Re: RFE: Transparent encryption on all fields

-----BEGIN PGP SIGNED MESSAGE-----
Hash: SHA1

On Thu, Apr 23, 2009 at 01:31:39PM -0700, Marc Munro wrote:

[...]

> In principle it could be used in the way that Bill Moran suggests though
> I have never used it that way.  I am somewhat suspicious of passing
> encryption keys to the database server as there is always the potential
> for them to be leaked.

Exactly.

>                         It is generally much safer to keep keys and the
> decryption process on a separate server.

Or just client-side. Minimum spread of knowledge. Decrypting fields
server-side gains us nothing which can't be achieved by encrypting the
whole data partition (this would protect us against the server being
stolen in a "shut down" state).
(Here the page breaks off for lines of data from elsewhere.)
(* ===== verification/DelegationProps.v ===== *)
(** * Whom a delegated call acts for

    Theorems on [Delegation]: over a store that only agentd writes, every
    grant held or stored is the one its key names, for the subject the
    identity provider proved; so an admitted call acts under the grant of
    whoever it is for, within what was consented. *)

From S2P Require Export Delegation VaultProps AccessProps.

Module DelegationProps.
Import Vault VaultProps Delegation.
Local Open Scope Z_scope.

(** ** The vault's records through its operations *)

Section records.
Context {S C : Type} `{StoreOk S} `{Clock} `{JsonLen} `{AnchorLog C} `{Seal.Aead} {sha : Sha}.
Implicit Types (v : Vault S C) (d : Durable S).

(** Every grant's record that reads. *)
Variable P : string -> Grant -> Prop.
Definition recs_d d : Prop := forall g env s,
  Restore.stored d Cred (id g) env -> from_value (env_state env) = Some s -> P g (s_grant s).
Definition recs v : Prop := recs_d (v_durable v).

(** Nothing live is new. *)
Definition fewer d d' : Prop :=
  static d d' /\ forall g q x, live (dview d') (d_key d Cred (id g)) q x -> live (dview d) (d_key d Cred (id g)) q x.
Lemma fewer_recs d d' : fewer d d' -> recs_d d -> recs_d d'.
Proof.
  intros [Hs Hl] Hr g env s (q & x & Hx & Hf) Hd. rewrite (d_key_static _ _ _ _ Hs) in Hx.
  eapply Hr; [|done]. exists q, x. by split; [apply Hl|].
Qed.
Lemma fewer_view d d' : static d d' -> dview d' = dview d -> fewer d d'.
Proof. intros Hs Hv. split; [done|]. by rewrite Hv. Qed.

Lemma fewer_get k i d : fewer d (get_entity k i d).1.
Proof. pose proof (get_entity_spec k i d) as Hg. destruct (get_entity k i d) as [d' r]. apply fewer_view; by destruct Hg as (? & ? & _). Qed.
Lemma fewer_list k i d : fewer d (list_prefix k i d).1.
Proof. pose proof (list_prefix_spec k i d) as Hg. destruct (list_prefix k i d) as [d' r]. destruct Hg as ((? & ? & _) & _). by apply fewer_view. Qed.
Lemma fewer_delete i d : fewer d (delete_entity Cred i d).1.
Proof.
  pose proof (delete_spec Cred i d) as Hg. destruct (delete_entity Cred i d) as [d' r]. destruct Hg as (Hs & Hne & He & _).
  split; [done|]. intros g q x Hl. destruct (decide (d_key d Cred (id g) = d_key d Cred i)) as [E|E].
  - rewrite E in *. by apply He.
  - cbn [fst] in *. unfold live in *. by rewrite <- Hne.
Qed.
Lemma fewer_put i x d : (forall g, i <> id g) -> fewer d (put Cred i x None d).1.
Proof.
  intros Hi. pose proof (put_spec Cred i x None d) as Hg. destruct (put Cred i x None d) as [d' r]. destruct Hg as (Hs & Hw & _).
  split; [done|]. intros g q y Hl. cbn [fst] in *. unfold live in *. rewrite <- (maybe_wrote_frame _ _ _ _ _ _ _ Hw); [done|].
  intros E. apply d_key_inj in E. by eapply Hi.
Qed.

(** A grant's record written. *)
Lemma recs_put_grant s d :
  P (grant_id_ (s_grant s)) (s_grant s) -> grant_ok (s_grant s) ->
  recs_d d -> recs_d (put Cred (id (grant_id_ (s_grant s))) (to_value s) None d).1.
Proof.
  intros Hp Hok Hr. pose proof (put_spec Cred (id (grant_id_ (s_grant s))) (to_value s) None d) as Hg.
  destruct (put _ _ _ _ d) as [d' r]. cbn [fst]. destruct Hg as (Hs & Hw & _).
  destruct Hw as [Hw|(q & ts & Hw)]; [by apply (fewer_recs d); [apply fewer_view|]|].
  intros g env s' (q' & x & [Hx Ht] & Hf) Hd. rewrite (d_key_static _ _ _ _ Hs), Hw in Hx.
  destruct (decide (d_key d Cred (id (grant_id_ (s_grant s))) = d_key d Cred (id g))) as [E|E].
  - rewrite <- E, lookup_insert_eq in Hx. apply Some_inj, pair_equal_spec in Hx as [_ <-].
    rewrite (from_to_value (A := Envelope)) in Hf. apply Some_inj in Hf as <-. cbn [env_state] in Hd.
    rewrite stored_round_trip in Hd by done. apply Some_inj in Hd as <-.
    apply d_key_inj, string_app_inj in E. by subst g.
  - rewrite lookup_insert_ne in Hx by done. eapply Hr; [|done]. by exists q', x.
Qed.

Abbreviation vaultM E := (stM (Vault S C) E).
And encrypting the partition gives us
indexing "as usual", which wouldn't be as easy to achieve with encrypted
fields.

Regards
- -- tomás
-----BEGIN PGP SIGNATURE-----
Version: GnuPG v1.4.6 (GNU/Linux)

iD8DBQFJ8hgEBcgs9XrR2kYRAju5AJ4pRma6bOffFIDAf7yAzrS6vjMo6gCfW7r0
E5qa+P3hDT78qKrzLpWEi2Y=
=b8/v
-----END PGP SIGNATURE-----